-- Opening Marker --

Fixpoint trimStart (s : string) : string :=
  match s with
  | String c1 r1 =>
      if isWhiteSpace c1 then trimStart r1
      else
        match r1 with
        | String c2 r2 =>
            if isWhiteSpace2 c1 c2 then trimStart r2
            else
              match r2 with
              | String c3 r3 => if isWhiteSpace3 c1 c2 c3 then trimStart r3 else s
              | EmptyString => s
              end
        | EmptyString => s
        end
  | EmptyString => EmptyString
  end.

(** The string is a sequence of white space characters. *)
Fixpoint allWhiteSpace (s : string) : bool :=
  match s with
  | String c1 r1 =>
      if isWhiteSpace c1 then allWhiteSpace r1
      else
        match r1 with
        | String c2 r2 =>
            if isWhiteSpace2 c1 c2 then allWhiteSpace r2
            else
              match r2 with
              | String c3 r3 => isWhiteSpace3 c1 c2 c3 && allWhiteSpace r3
              | EmptyString => false
              end
        | EmptyString => false
        end
  | EmptyString => true
  end.

(** What is kept of the tail, with the byte before it, unless that is white
    space through and through. *)
Fixpoint trimEnd (s : string) : string :=
  match s with
  | String c rest =>
      let kept := String c (trimEnd rest) in
      if allWhiteSpace kept then EmptyString else kept
  | EmptyString => EmptyString
  end.

(** [String.prototype.trim]. *)
Definition trim (s : string) : string := trimEnd (trimStart s).

(** The rest of the string after the white space character at its head, if
    there is one. *)
Definition dropWhiteSpace (s : string) : option string :=
  match s with
  | String c1 r1 =>
      if isWhiteSpace c1 then Some r1
      else
        match r1 with
        | String c2 r2 =>
            if isWhiteSpace2 c1 c2 then Some r2
            else
              match r2 with
              | String c3 r3 => if isWhiteSpace3 c1 c2 c3 then Some r3 else None
              | EmptyString => None
              end
        | EmptyString => None
        end
  | EmptyString => None
  end.

(** [`${n}`] for a non-negative integer. *)
Definition decimal (n : N) : string := NilEmpty.string_of_uint (N.to_uint n).

(** [Array.prototype.findLast]. *)
Definition findLast {A} (p : A -> bool) (l : list A) : option A :=
  find p (rev l).

(** [Array.prototype.findIndex]: the first index whose element satisfies [p],
    counted from [i]; [None] stands for the -1 of JavaScript, which is never
    equal to an index. *)
Fixpoint findIndexFrom {A} (p : A -> bool) (l : list A) (i : nat) : option nat :=
  match l with
  | [] => None
  | x :: rest => if p x then Some i else findIndexFrom p rest (S i)
  end.

Definition findIndex {A} (p : A -> bool) (l : list A) : option nat :=
  findIndexFrom p l 0.

(** [Array.prototype.filter] with the three-argument callback
    [(element, index, self)]. *)
Fixpoint filterFrom {A} (p : A -> nat -> bool) (l : list A) (i : nat) : list A :=
  match l with
  | [] => []
  | x :: rest => if p x i then x :: filterFrom p rest (S i) else filterFrom p rest (S i)
  end.

Definition filterIndexed {A} (p : A -> nat -> list A -> bool) (self : list A) : list A :=
  filterFrom (fun x i => p x i self) self 0.

Definition optNatEqb (i : nat) (j : option nat) : bool :=
  match j with
  | Some k => Nat.eqb i k
  | None => false
  end.

(** Truthiness of a [string | null] value. *)
Definition truthy (s : option string) : bool :=
  match s with
  | Some v => negb (v =? "")
  | None => false
  end.

Definition optStringEqb (a : option string) (b : string) : bool :=
  match a with
  | Some v => v =? b
  | None => false
  end.

(** ** Data model (the TypeScript interfaces of the page) *)

Inductive Role := user | assistant | system.

Definition isUser (r : Role) : bool :=
  match r with user => true | _ => false end.

(** [unknown] payload values, as JSON delivers them; a number is kept as its
    literal. *)
Unset Elimination Schemes.
Inductive Json :=
| JNull
| JBool (b : bool)
| JNumber (literal : string)
| JString (s : string)
| JArray (items : list Json)
| JObject (fields : list (string * Json)).
Set Elimination Schemes.

Record FollowUpAction := {
  label : string;
  action : string;
  payload : list (string * Json)
}.

Record ActionResponse := {
  status : string;
  message : string
}.

Module RetrievalSource.
Record t := {
  id : string;
  title : string;
  snippet : option string;
  uri : option string;
  score : option string;
  metadata : option (list (string * string))
}.
End RetrievalSource.

Module ChatMessage.
Record t := {
  role : Role;
  content : string;
  timestamp : string;
  sources : option (list string);
  followUps : option (list FollowUpAction);
  references : option (list RetrievalSource.t)
}.
End ChatMessage.

Module ChatResponse.
Record t := {
  session_id : string;
  reply : ChatMessage.t;
  sources : list string;
  references : option (list RetrievalSource.t);
  follow_ups : list FollowUpAction
}.
End ChatResponse.

Module Conversation.
Record t := {
  id : string;
  title : string;
  messages : list ChatMessage.t;
  sessionId : option string;
  lastUpdated : string
}.
End Conversation.

(** The body of [POST /chat/completions]; [JSON.stringify] leaves the key
    [session_id] out when the session id is [undefined]. *)
Module ChatRequest.
Record t := {
  session_id : option string;
  messages : list ChatMessage.t;
  locale : string
}.
End ChatRequest.

(** ** Component state: one field per [useState] cell the handlers touch *)

Record State := {
  conversations : list Conversation.t;
  currentConversationId : option string;
  messages : list ChatMessage.t;
  sessionId : option string;
  input : string;
  locale : string;
  isLoading : bool;
  error : option string;
  actionFeedback : option string;
  actionLoading : bool;
  retryCount : nat
}.

Definition setConversations (v : list Conversation.t) (s : State) : State :=
  {| conversations := v; currentConversationId := currentConversationId s;
     messages := messages s; sessionId := sessionId s; input := input s;
     locale := locale s; isLoading := isLoading s; error := error s;
     actionFeedback := actionFeedback s; actionLoading := actionLoading s;
     retryCount := retryCount s |}.

Definition setCurrentConversationId (v : option string) (s : State) : State :=
  {| conversations := conversations s; currentConversationId := v;
     messages := messages s; sessionId := sessionId s; input := input s;
     locale := locale s; isLoading := isLoading s; error := error s;
     actionFeedback := actionFeedback s; actionLoading := actionLoading s;
     retryCount := retryCount s |}.

Definition setMessages (v : list ChatMessage.t) (s : State) : State :=
  {| conversations := conversations s; currentConversationId := currentConversationId s;
     messages := v; sessionId := sessionId s; input := input s;
     locale := locale s; isLoading := isLoading s; error := error s;
     actionFeedback := actionFeedback s; actionLoading := actionLoading s;
     retryCount := retryCount s |}.

Definition setSessionId (v : option string) (s : State) : State :=
  {| conversations := conversations s; currentConversationId := currentConversationId s;
     messages := messages s; sessionId := v; input := input s;
     locale := locale s; isLoading := isLoading s; error := error s;
     actionFeedback := actionFeedback s; actionLoading := actionLoading s;
     retryCount := retryCount s |}.

Definition setInput (v : string) (s : State) : State :=
  {| conversations := conversations s; currentConversationId := currentConversationId s;
     messages := messages s; sessionId := sessionId s; input := v;
     locale := locale s; isLoading := isLoading s; error := error s;
     actionFeedback := actionFeedback s; actionLoading := actionLoading s;
     retryCount := retryCount s |}.

Definition setIsLoading (v : bool) (s : State) : State :=
  {| conversations := conversations s; currentConversationId := currentConversationId s;
     messages := messages s; sessionId := sessionId s; input := input s;
     locale := locale s; isLoading := v; error := error s;
     actionFeedback := actionFeedback s; actionLoading := actionLoading s;
     retryCount := retryCount s |}.

Definition setError (v : option string) (s : State) : State :=
  {| conversations := conversations s; currentConversationId := currentConversationId s;
     messages := messages s; sessionId := sessionId s; input := input s;
     locale := locale s; isLoading := isLoading s; error := v;
     actionFeedback := actionFeedback s; actionLoading := actionLoading s;
     retryCount := retryCount s |}.

Definition setActionFeedback (v : option string) (s : State) : State :=
  {| conversations := conversations s; currentConversationId := currentConversationId s;
     messages := messages s; sessionId := sessionId s; input := input s;
     locale := locale s; isLoading := isLoading s; error := error s;
     actionFeedback := v; actionLoading := actionLoading s;
     retryCount := retryCount s |}.

Definition setActionLoading (v : bool) (s : State) : State :=
  {| conversations := conversations s; currentConversationId := currentConversationId s;
     messages := messages s; sessionId := sessionId s; input := input s;
     locale := locale s; isLoading := isLoading s; error := error s;
     actionFeedback := actionFeedback s; actionLoading := v;
     retryCount := retryCount s |}.

Definition setRetryCount (v : nat) (s : State) : State :=
  {| conversations := conversations s; currentConversationId := currentConversationId s;
     messages := messages s; sessionId := sessionId s; input := input s;
     locale := locale s; isLoading := isLoading s; error := error s;
     actionFeedback := actionFeedback s; actionLoading := actionLoading s;
     retryCount := v |}.

(** Setter calls read top to bottom, as in the handlers. *)
Notation "s |> f" := (f s) (at level 45, left associativity, only parsing).

Definition maxRetries : nat := 2.

(** The delay handed to [setTimeout] before [controller.abort()], in ms. *)
Definition abortDelay : N := 30000.

(** ** What the environment supplies *)

(** An exception value as the [catch] clause sees it: an [Error] object with
    its message, or anything else ([err instanceof Error] is false). *)
Inductive Thrown :=
| ErrorObject (msg : string)
| NotAnError.

(** How the awaited part of the [try] block ends: a 2xx response whose body
    parses, a non-OK response with its status and body text, or an exception
    (the fetch rejects, or reading the body does). *)
Inductive FetchOutcome :=
| RespOk (data : ChatResponse.t)
| RespNotOk (statusCode : N) (errorText : string)
| Threw (err : Thrown).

-- Closing Marker --

== EXERCISE ==
Reply with exactly the lines above from the one that contains "(the fetch rejects, or" through the final line of the material, and with nothing else.

== WRITTEN SOLUTION ==
    (the fetch rejects, or reading the body does). *)
Inductive FetchOutcome :=
| RespOk (data : ChatResponse.t)
| RespNotOk (statusCode : N) (errorText : string)
| Threw (err : Thrown).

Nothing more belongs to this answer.